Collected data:
■ ■ ■

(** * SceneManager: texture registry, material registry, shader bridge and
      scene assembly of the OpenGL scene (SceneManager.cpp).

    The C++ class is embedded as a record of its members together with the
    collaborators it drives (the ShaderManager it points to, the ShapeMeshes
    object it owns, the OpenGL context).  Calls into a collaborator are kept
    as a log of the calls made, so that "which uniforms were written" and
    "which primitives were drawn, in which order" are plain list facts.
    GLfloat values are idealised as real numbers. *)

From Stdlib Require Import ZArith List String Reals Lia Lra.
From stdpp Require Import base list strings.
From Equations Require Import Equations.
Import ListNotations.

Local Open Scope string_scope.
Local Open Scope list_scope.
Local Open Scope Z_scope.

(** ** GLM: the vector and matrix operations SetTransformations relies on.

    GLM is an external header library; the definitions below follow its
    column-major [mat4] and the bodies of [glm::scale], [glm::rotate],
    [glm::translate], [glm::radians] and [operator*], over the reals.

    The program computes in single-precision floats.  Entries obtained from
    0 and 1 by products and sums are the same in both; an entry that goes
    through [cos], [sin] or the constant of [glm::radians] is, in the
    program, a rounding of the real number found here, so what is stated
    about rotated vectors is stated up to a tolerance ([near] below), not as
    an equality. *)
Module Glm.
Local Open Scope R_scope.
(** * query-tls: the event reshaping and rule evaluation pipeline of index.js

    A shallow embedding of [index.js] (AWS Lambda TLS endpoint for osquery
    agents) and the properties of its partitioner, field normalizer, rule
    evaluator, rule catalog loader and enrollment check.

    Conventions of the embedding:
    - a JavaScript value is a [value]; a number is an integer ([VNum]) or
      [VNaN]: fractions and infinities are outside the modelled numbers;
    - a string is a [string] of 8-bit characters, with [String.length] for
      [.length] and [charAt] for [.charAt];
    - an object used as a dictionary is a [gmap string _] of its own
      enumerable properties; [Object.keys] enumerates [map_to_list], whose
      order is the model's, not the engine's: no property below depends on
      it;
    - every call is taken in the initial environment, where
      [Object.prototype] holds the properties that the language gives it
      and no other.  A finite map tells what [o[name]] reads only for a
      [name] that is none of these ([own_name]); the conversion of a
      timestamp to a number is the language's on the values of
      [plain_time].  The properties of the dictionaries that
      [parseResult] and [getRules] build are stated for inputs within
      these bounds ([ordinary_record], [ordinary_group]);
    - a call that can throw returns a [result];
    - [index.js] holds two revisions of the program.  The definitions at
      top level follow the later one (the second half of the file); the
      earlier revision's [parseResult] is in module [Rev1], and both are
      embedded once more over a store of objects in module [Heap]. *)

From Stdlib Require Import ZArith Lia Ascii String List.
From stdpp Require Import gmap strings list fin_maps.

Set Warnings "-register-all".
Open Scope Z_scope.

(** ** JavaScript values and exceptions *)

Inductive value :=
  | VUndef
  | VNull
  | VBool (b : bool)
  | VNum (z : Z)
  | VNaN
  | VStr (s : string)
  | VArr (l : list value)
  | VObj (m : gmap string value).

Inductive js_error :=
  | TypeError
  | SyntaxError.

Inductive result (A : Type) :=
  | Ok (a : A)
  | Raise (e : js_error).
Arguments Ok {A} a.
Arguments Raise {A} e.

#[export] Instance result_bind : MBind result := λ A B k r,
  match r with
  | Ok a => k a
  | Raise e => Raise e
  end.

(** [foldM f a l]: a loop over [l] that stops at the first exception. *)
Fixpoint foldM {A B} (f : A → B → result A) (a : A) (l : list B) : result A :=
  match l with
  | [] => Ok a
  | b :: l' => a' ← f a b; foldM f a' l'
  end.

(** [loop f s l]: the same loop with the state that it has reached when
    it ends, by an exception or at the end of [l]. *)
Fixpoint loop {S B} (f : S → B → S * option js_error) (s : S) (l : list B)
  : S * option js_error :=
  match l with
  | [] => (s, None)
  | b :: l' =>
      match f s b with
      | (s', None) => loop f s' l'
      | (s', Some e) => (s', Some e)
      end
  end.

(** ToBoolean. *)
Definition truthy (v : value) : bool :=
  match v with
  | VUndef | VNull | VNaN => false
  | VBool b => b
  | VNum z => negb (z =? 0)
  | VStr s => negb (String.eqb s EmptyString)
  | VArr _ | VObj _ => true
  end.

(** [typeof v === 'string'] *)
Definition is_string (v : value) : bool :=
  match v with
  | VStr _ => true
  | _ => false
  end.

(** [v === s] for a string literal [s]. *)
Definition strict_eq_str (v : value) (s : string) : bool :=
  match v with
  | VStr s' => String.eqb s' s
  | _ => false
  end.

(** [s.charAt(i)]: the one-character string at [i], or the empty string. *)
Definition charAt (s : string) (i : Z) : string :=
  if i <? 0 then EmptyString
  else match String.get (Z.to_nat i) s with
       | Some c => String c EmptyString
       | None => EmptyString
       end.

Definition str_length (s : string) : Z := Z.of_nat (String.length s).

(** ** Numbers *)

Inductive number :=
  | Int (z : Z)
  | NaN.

■ ■ ■

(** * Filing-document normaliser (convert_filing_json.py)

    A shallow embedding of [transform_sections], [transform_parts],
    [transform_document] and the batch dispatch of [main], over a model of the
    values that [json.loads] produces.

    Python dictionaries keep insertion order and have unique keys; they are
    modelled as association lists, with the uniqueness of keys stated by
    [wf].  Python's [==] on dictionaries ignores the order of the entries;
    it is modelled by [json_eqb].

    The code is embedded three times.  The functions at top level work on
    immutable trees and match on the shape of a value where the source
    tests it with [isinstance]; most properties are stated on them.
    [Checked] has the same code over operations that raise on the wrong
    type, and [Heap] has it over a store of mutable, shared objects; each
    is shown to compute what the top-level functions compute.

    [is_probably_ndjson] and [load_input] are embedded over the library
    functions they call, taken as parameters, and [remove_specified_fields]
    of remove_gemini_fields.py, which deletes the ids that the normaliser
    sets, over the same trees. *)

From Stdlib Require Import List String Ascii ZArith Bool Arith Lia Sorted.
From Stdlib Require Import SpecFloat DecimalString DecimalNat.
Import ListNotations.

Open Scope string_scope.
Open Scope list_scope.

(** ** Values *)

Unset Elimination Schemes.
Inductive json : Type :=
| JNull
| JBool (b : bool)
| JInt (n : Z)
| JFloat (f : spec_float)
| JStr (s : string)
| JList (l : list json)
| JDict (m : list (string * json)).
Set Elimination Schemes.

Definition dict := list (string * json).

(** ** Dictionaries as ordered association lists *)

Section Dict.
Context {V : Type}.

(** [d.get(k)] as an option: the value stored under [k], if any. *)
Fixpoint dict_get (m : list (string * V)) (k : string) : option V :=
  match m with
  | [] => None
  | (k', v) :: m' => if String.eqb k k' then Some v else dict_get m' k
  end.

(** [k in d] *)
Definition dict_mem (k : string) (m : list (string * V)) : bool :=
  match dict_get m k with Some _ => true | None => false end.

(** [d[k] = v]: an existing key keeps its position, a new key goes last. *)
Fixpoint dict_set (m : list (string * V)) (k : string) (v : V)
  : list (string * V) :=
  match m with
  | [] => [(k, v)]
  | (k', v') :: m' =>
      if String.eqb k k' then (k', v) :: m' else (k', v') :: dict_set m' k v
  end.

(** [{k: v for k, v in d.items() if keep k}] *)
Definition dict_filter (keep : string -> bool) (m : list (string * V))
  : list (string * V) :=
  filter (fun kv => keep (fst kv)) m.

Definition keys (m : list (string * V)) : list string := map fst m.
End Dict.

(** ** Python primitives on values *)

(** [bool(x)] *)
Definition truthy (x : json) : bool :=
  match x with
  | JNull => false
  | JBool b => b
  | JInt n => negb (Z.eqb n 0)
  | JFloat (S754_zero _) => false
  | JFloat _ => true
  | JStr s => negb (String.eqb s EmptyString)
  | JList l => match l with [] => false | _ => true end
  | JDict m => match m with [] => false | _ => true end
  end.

■ ■ ■

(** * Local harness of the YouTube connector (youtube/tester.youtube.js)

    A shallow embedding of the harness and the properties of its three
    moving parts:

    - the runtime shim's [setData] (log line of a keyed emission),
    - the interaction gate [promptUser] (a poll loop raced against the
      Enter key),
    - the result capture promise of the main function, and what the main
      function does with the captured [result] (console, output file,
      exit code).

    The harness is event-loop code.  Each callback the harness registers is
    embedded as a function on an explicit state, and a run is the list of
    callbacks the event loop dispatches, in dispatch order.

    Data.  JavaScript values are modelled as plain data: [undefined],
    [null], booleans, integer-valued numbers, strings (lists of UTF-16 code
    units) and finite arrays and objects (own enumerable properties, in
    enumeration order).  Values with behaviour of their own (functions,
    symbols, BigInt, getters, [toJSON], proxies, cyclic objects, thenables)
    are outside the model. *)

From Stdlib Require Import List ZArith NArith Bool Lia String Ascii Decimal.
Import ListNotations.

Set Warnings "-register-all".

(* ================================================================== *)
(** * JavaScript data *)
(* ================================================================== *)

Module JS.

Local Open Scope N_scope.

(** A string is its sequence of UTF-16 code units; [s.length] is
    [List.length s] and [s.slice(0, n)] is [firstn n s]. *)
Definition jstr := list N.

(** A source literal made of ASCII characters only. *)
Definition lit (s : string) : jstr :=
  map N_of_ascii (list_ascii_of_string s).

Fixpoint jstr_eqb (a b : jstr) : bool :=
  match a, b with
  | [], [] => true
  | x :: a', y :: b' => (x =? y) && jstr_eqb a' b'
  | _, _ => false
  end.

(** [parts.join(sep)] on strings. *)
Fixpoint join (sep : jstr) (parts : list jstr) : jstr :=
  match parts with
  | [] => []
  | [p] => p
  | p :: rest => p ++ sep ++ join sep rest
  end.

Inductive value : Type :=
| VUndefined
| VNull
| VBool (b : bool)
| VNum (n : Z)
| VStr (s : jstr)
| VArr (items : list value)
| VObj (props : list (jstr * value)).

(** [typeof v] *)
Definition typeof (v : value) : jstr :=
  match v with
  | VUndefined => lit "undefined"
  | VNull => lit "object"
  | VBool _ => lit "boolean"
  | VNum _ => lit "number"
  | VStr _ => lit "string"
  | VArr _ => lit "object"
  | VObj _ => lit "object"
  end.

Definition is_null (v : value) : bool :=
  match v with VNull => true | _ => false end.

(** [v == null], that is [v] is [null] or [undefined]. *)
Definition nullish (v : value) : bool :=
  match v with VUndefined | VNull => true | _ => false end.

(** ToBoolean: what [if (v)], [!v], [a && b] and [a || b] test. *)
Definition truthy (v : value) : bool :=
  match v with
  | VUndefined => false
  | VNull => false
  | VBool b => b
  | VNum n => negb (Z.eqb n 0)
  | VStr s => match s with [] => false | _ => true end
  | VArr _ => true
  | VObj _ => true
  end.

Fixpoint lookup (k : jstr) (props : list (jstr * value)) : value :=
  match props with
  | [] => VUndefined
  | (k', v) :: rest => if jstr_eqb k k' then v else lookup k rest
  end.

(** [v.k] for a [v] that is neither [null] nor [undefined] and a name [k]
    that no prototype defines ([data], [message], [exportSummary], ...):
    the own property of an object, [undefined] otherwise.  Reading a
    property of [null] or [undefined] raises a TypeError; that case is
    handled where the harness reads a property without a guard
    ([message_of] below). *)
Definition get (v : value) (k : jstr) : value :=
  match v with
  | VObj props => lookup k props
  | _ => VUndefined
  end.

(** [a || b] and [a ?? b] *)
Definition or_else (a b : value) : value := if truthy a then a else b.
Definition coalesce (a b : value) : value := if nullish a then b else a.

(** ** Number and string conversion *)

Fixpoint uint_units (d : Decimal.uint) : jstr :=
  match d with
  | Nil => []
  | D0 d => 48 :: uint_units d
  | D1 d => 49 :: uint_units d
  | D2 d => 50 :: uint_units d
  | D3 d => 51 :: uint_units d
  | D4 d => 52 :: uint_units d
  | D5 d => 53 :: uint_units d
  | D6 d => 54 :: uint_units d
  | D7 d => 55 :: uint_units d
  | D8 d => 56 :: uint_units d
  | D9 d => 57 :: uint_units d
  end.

■ ■ ■

* _Exercise requirements_: Go through the entries and copy each line holding the string "which".

* _Result below_:
    as a log of the calls made, so that "which uniforms were written" and
    "which primitives were drawn, in which order" are plain list facts.
    of remove_gemini_fields.py, which deletes the ids that the normaliser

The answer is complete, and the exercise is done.